- TRY IT: Please say how many lines in the records contain the word "podFullName", giving only the number.

++++++++++

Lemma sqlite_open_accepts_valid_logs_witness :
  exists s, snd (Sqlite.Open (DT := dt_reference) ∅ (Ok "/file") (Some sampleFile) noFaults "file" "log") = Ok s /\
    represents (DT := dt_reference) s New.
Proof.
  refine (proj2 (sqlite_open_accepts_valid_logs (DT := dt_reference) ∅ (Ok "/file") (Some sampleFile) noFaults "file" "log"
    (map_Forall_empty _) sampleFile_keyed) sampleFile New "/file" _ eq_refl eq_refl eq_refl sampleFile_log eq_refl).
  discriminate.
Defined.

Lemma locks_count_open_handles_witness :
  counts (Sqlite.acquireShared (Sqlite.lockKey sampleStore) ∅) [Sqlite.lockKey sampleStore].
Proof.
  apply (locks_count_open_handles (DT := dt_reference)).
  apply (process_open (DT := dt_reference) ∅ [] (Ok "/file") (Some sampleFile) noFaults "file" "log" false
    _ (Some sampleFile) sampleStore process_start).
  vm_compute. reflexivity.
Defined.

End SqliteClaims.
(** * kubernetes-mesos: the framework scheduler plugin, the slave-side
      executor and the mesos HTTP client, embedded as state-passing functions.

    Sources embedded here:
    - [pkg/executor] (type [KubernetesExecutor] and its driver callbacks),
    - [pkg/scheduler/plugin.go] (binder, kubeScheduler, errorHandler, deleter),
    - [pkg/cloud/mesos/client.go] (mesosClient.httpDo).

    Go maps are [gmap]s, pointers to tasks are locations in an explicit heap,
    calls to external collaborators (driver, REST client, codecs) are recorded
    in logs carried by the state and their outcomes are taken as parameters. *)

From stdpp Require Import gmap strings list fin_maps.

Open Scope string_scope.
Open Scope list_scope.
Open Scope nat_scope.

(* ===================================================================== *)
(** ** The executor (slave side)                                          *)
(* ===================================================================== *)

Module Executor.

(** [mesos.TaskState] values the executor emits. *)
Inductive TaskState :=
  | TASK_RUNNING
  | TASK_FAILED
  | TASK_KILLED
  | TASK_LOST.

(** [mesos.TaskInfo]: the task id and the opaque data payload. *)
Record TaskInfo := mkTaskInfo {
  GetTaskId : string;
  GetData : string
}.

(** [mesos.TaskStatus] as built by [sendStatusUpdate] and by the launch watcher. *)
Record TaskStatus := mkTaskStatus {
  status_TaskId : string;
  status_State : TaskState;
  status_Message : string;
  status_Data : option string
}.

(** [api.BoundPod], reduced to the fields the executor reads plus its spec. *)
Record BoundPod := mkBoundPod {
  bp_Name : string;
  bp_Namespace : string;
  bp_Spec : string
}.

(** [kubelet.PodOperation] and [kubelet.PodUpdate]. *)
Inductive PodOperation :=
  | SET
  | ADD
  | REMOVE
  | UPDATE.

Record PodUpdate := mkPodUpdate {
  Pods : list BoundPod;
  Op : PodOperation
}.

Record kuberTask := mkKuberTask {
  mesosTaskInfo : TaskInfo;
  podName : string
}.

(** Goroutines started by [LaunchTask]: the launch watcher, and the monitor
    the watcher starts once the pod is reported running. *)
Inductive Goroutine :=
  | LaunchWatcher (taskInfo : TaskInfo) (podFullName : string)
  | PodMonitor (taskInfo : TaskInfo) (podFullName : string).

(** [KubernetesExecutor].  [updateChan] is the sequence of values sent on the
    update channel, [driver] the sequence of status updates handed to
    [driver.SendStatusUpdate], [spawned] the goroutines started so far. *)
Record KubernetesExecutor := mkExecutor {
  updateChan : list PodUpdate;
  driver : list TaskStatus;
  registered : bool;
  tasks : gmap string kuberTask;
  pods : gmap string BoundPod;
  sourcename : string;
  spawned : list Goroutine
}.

++++++++++

- TASK SOLUTION: 2